TASK OBJECTIVE: Scan the entries below, and for each line that includes the word "with", make a copy.

DATA EXTRACTS:
(* ===== verification/Shutdown.v ===== *)
(** * Shutting the machine down

    MachineRuntime::shutdown of src/machine/machine_runtime.cpp with Controller::stop of
    src/core/controller.cpp, as the program of the destroying thread beside the threads of
    MachineRuntime. It may begin in any state of the machine, however unlucky the schedule
    that led there, as long as no one is inside a command, which is what the header asks of
    the owner. The link to the host and the logger are stopped before and after. *)

From S2P Require Import ProcessFsm Controller MachineRuntime Prelude.

(** What the destroying thread does next. *)
Inductive ShutdownAt :=
| at_request_abort
| at_close_queues
| at_join_worker
| at_stop_controller
| at_join_scan
| at_close_inbox
| at_join_controller
| shutdown_done.

(** The two queues are closed in one step. *)
Record Shutdown := mkShutdown {
  machine_ : Runtime;
  shutdown_at : ShutdownAt;
  inbox_closed : bool;
  controller_exited : bool
}.

Definition set_machine (r : Runtime) (s : Shutdown) : Shutdown :=
  mkShutdown r (shutdown_at s) (inbox_closed s) (controller_exited s).
Definition go_to (a : ShutdownAt) (s : Shutdown) : Shutdown :=
  mkShutdown (machine_ s) a (inbox_closed s) (controller_exited s).

Definition begin_shutdown (r : Runtime) : Shutdown := mkShutdown r at_request_abort false false.

Section shutdown.
Context {order : HashOrder} (lines : nat).
Definition new_map_widget : WaferMapWidget Color := mkMapWidget None (dz 0) (dz 0) (dz 0).

(** Blue, cyan, green, yellow, red. *)
Definition ramp (t : double) : Color :=
  let t := std_clamp t (dz 0) (dz 1) in
  let h := dmul (dsub (dz 1) t) (dz 240) in
  from_hsv (ddiv h (dz 360)) (dr false 85 100) (dr false 95 100).

Definition map_clear (v : WaferMapWidget Color) : WaferMapWidget Color :=
  mkMapWidget None (min_um_ v) (max_um_ v) (edge_ring_fraction_ v).

(** The least and the greatest finite height, or infinities the wrong way round. *)
Definition finite_range (heights : list double) : double * double :=
  foldl (fun '(lo, hi) h => if isfinite h then (std_min lo h, std_max hi h) else (lo, hi))
    (S754_infinity false, S754_infinity true) heights.

Definition span_of (lo hi : double) : double := std_max (dsub hi lo) (dr false 1 1000000000000).

Definition set_pixel (width x y : Z) (c : Color) (img : list Color) : list Color :=
  <[Z.to_nat (y * width + x) := c]> img.

(** One pass of the inner loop; row [j] grows with +y, which is up on the screen. [None] for
    a height that is not there. *)
Definition paint_height (map : WaferMap) (lo hi : double) (ji : Z * Z) (img : list Color) : option (list Color) :=
  let '(j, i) := ji in
  h ← heights_m map !! Z.to_nat (j * map_width map + i);
  Some (if isfinite h
        then set_pixel (map_width map) i (map_height map - 1 - j) (ramp (ddiv (dsub h lo) (span_of lo hi))) img
        else img).

Fixpoint paint_heights (map : WaferMap) (lo hi : double) (cells : list (Z * Z)) (img : list Color) : option (list Color) :=
  match cells with
  | [] => Some img
  | ji :: cells => img ← paint_height map lo hi ji img; paint_heights map lo hi cells img
  end.

(** The edge exclusion as a part of the radius. *)
Definition ring_fraction (map : WaferMap) (edge_exclusion_mm : double) : double :=
  let radius_mm := ddiv (dmul (diameter_m map) (dz 1000)) (dz 2) in
  if SFltb (dz 0) radius_mm
  then std_max (dz 0) (ddiv (dsub radius_mm edge_exclusion_mm) radius_mm) else dz 0.

(** [set_map]; a null pointer is [None]. *)
Definition set_map (ptr : option WaferMap) (edge_exclusion_mm : double) (v : WaferMapWidget Color) :
    option (WaferMapWidget Color) :=
  match ptr with
  | None => Some (map_clear v)
  | Some map =>
      if (map_width map <=? 0) || (map_height map <=? 0) then Some (map_clear v)
      else
        let '(lo, hi) := finite_range (heights_m map) in
        if negb (SFleb lo hi) then Some (map_clear v)
        else
          img ← paint_heights map lo hi
            (list_prod (seqZ 0 (map_height map)) (seqZ 0 (map_width map)))
            (replicate (Z.to_nat (map_width map * map_height map)) transparent);
          Some (mkMapWidget (Some (mkImage (map_width map) (map_height map) img))
                  (dmul lo (dz 1000000)) (dmul hi (dz 1000000)) (ring_fraction map edge_exclusion_mm))
  end.

(** ** The range *)

Lemma std_min_spec x y : number x -> number y ->
  let m := std_min x y in number m /\ val m = Z.min (val x) (val y) /\ (m = x \/ m = y).
Proof.
  intros Hx Hy. unfold std_min. cbn [a_ltb double_arith]. rewrite SFltb_val by done.
  destruct (Z.ltb_spec (val y) (val x)); (split; [done|split; [lia|tauto]]).
Qed.

Lemma std_max_spec x y : number x -> number y ->
  let m := std_max x y in number m /\ val m = Z.max (val x) (val y) /\ (m = x \/ m = y).
Proof.
  intros Hx Hy. unfold std_max. cbn [a_ltb double_arith]. rewrite SFltb_val by done.
  destruct (Z.ltb_spec (val x) (val y)); (split; [done|split; [lia|tauto]]).
Qed.

Lemma isfinite_number h : valid64 h -> isfinite h = true -> number h.
Proof. intros Hv Hf. by apply finite_number. Qed.

Definition measured (heights : list double) (h : double) : Prop := h ∈ heights /\ isfinite h = true.

Lemma measured_cons x l h : measured (x :: l) h <-> (h = x /\ isfinite x = true) \/ measured l h.
Proof. unfold measured. rewrite elem_of_cons. split; [intros [[->|] ?]; tauto|intros [[-> ?]|[]]; tauto]. Qed.

(** Where the loop over the heights goes from a range of numbers. *)
Lemma range_loop heights : Forall (fun h => valid64 h) heights -> forall lo hi, number lo -> number hi ->
  let '(lo', hi') := foldl (fun '(lo, hi) h => if isfinite h then (std_min lo h, std_max hi h) else (lo, hi))
                       (lo, hi) heights in
  number lo' /\ number hi' /\ val lo' <= val lo /\ val hi <= val hi' /\
  (lo' = lo \/ measured heights lo') /\ (hi' = hi \/ measured heights hi') /\
  forall h, measured heights h -> val lo' <= val h <= val hi'.
Proof.
  induction 1 as [|x l Hx _ IH]; intros lo hi Hlo Hhi; cbn [foldl].
  { split_and!; try done; try lia; [by left..|]. intros h [Hin _]. by apply elem_of_nil in Hin. }
  destruct (isfinite x) eqn:Hf.
  - pose proof (isfinite_number x Hx Hf) as Hnx.
    destruct (std_min_spec lo x Hlo Hnx) as (Hn1 & Hv1 & Ho1). destruct (std_max_spec hi x Hhi Hnx) as (Hn2 & Hv2 & Ho2).
    specialize (IH _ _ Hn1 Hn2). destruct (foldl _ _ l) as [lo' hi'].
    destruct IH as (? & ? & ? & ? & Hl & Hh & Hb). split_and!; try done; try lia.
    + rewrite measured_cons. destruct Hl as [->|]; [|tauto]. destruct Ho1 as [->| ->]; tauto.
    + rewrite measured_cons. destruct Hh as [->|]; [|tauto]. destruct Ho2 as [->| ->]; tauto.
    + intros h [[-> _]|Hm]%measured_cons; [lia|by apply Hb].
  - specialize (IH lo hi Hlo Hhi). destruct (foldl _ _ l) as [lo' hi'].
    destruct IH as (? & ? & ? & ? & Hl & Hh & Hb). split_and!; try done.
    + rewrite measured_cons. tauto.
    + rewrite measured_cons. tauto.
    + intros h [[_ ?]|Hm]%measured_cons; [congruence|by apply Hb].
Qed.

Lemma measured_below_top l h : Forall (fun h => valid64 h) l -> measured l h -> - top < val h < top.
Proof.
  intros Hl [Hin Hf]. rewrite Forall_forall in Hl. specialize (Hl h Hin).
  assert (0 < top) by (by vm_compute).
  destruct h as [s|s| |s m e]; try discriminate Hf; try done.
  apply valid_canonical in Hl; [|done..]. apply magnitude_pos in Hl; [|done..]. destruct s; cbn [value signed]; lia.
Qed.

EXERCISE OUTPUT:
    MachineRuntime::shutdown of src/machine/machine_runtime.cpp with Controller::stop of
(** One pass of the inner loop; row [j] grows with +y, which is up on the screen. [None] for
  match cells with
  match ptr with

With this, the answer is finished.